** RECORD EXCERPTS follows **

Lemma parseSettings_loop_wire pairs : forall pre out fuel,
  Forall pair_ok pairs -> SwByteArray.size (pre ++ flat_map pair_wire pairs) <= int_max ->
  (length pairs < fuel)%nat ->
  parseSettings_loop fuel (pre ++ flat_map pair_wire pairs) out (SwByteArray.size pre) =
    (Ok (out ++ pairs), SwByteArray.size (pre ++ flat_map pair_wire pairs)).
Proof.
  induction pairs as [|p l IH]; intros pre out fuel Hok Hs Hf.
  - destruct fuel as [|fuel]; [simpl in Hf; lia|]. cbn [parseSettings_loop flat_map]. m_run.
    by rewrite !app_nil_r, Z.leb_refl.
  - destruct fuel as [|fuel]; [simpl in Hf; lia|]. apply Forall_cons_1 in Hok as [Hp Hl].
    cbn [flat_map] in *. pose proof (pair_parses p Hp pre (flat_map pair_wire l) Hs) as Hr.
    cbn [parseSettings_loop]. revert Hr. m_run.
    destruct p as [i v], Hp as [Hi Hv]. simpl in Hi, Hv.
    assert (SwByteArray.size pre < SwByteArray.size (pre ++ pair_wire (i, v) ++ flat_map pair_wire l)) as Hlt.
    { rewrite !SwByteArray.size_app. unfold pair_wire at 1. rewrite SwByteArray.size_app. simpl fst. simpl snd.
      pose proof (size_wire_pos i Hi). pose proof (size_wire_pos v Hv).
      pose proof (SwByteArray.size_nonneg (flat_map pair_wire l)). lia. }
    destruct (Z.leb_spec (SwByteArray.size (pre ++ pair_wire (i, v) ++ flat_map pair_wire l)) (SwByteArray.size pre)); [lia|].
    destruct (readVarInt_ _ (SwByteArray.size pre)) as [[i'|e|] o1]; [|discriminate..].
    destruct (readVarInt_ _ o1) as [[v'|e|] o2]; [|discriminate..]. intros [= -> -> ->].
    rewrite app_assoc in Hs |- *. rewrite IH; [by rewrite <- app_assoc|done|done|simpl in Hf; lia].
Qed.

Lemma settings_length pairs : Forall pair_ok pairs -> (length pairs <= length (flat_map pair_wire pairs))%nat.
Proof.
  induction 1 as [|[i v] l [Hi Hv] _ IH]; [done|]. cbn [flat_map]. rewrite length_app, length_cons.
  simpl in Hi. pose proof (size_wire_pos i Hi). unfold pair_wire at 1. rewrite length_app.
  unfold SwByteArray.size in *. simpl fst. lia.
Qed.

Lemma parseSettings_ok pairs : Forall pair_ok pairs ->
  SwByteArray.size (flat_map pair_wire pairs) <= int_max ->
  parseSettings_ (flat_map pair_wire pairs) = Ok pairs.
Proof.
  intros Hok Hs. unfold parseSettings_. pose proof (settings_length pairs Hok).
  pose proof (parseSettings_loop_wire pairs [] [] (S (length (flat_map pair_wire pairs))) Hok Hs ltac:(lia)) as H1.
  rewrite !app_nil_l in H1. change (SwByteArray.size []) with 0 in H1. by rewrite H1.
Qed.

Lemma interpret_ok f : wf f -> SwByteArray.size (payload_wire f) <= int_max ->
  interpret (m_rawType f) (payload_wire f) = Ok f.
Proof.
  destruct 1 as [p|p|id Hid|pairs Hps|id p Hid|id Hid|id Hid|raw p Hraw Hun]; intros Hs;
    unfold payload_wire, interpret in *; cbn [m_type m_id m_payload m_rawType m_settings
    data headers settings goAway maxPushId cancelPush pushPromise unknown] in *; try done.
  - simpl. by rewrite single_ok.
  - simpl. by rewrite parseSettings_ok.
  - simpl. rewrite varint_at_start by done. unfold int_max in Hs.
    pose proof (SwByteArray.size_nonneg (wire id)). pose proof (SwByteArray.size_nonneg p).
    rewrite SwByteArray.size_app in *. rewrite sub64_small, !to_int_small by lia.
    replace (SwByteArray.size (wire id) + SwByteArray.size p - SwByteArray.size (wire id))
      with (SwByteArray.size p) by lia.
    pose proof (SwByteArray.mid_middle (wire id) p []) as Hm. rewrite app_nil_r in Hm. by rewrite Hm.
  - simpl. by rewrite single_ok.
  - simpl. by rewrite single_ok.
  - unfold known_types in Hun. simpl in Hun.
    repeat (match goal with |- context [raw =? ?c] => destruct (Z.eqb_spec raw c) as [->|] end; [tauto|]). done.
Qed.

** End of RECORD EXCERPTS **

Sift the data above for lines with "done", then copy each one.

**SOLUTION FOR THIS PROBLEM:**
    rewrite app_assoc in Hs |- *. rewrite IH; [by rewrite <- app_assoc|done|done|simpl in Hf; lia].
  induction 1 as [|[i v] l [Hi Hv] _ IH]; [done|]. cbn [flat_map]. rewrite length_app, length_cons.
    data headers settings goAway maxPushId cancelPush pushPromise unknown] in *; try done.
  - simpl. rewrite varint_at_start by done. unfold int_max in Hs.
    repeat (match goal with |- context [raw =? ?c] => destruct (Z.eqb_spec raw c) as [->|] end; [tauto|]). done.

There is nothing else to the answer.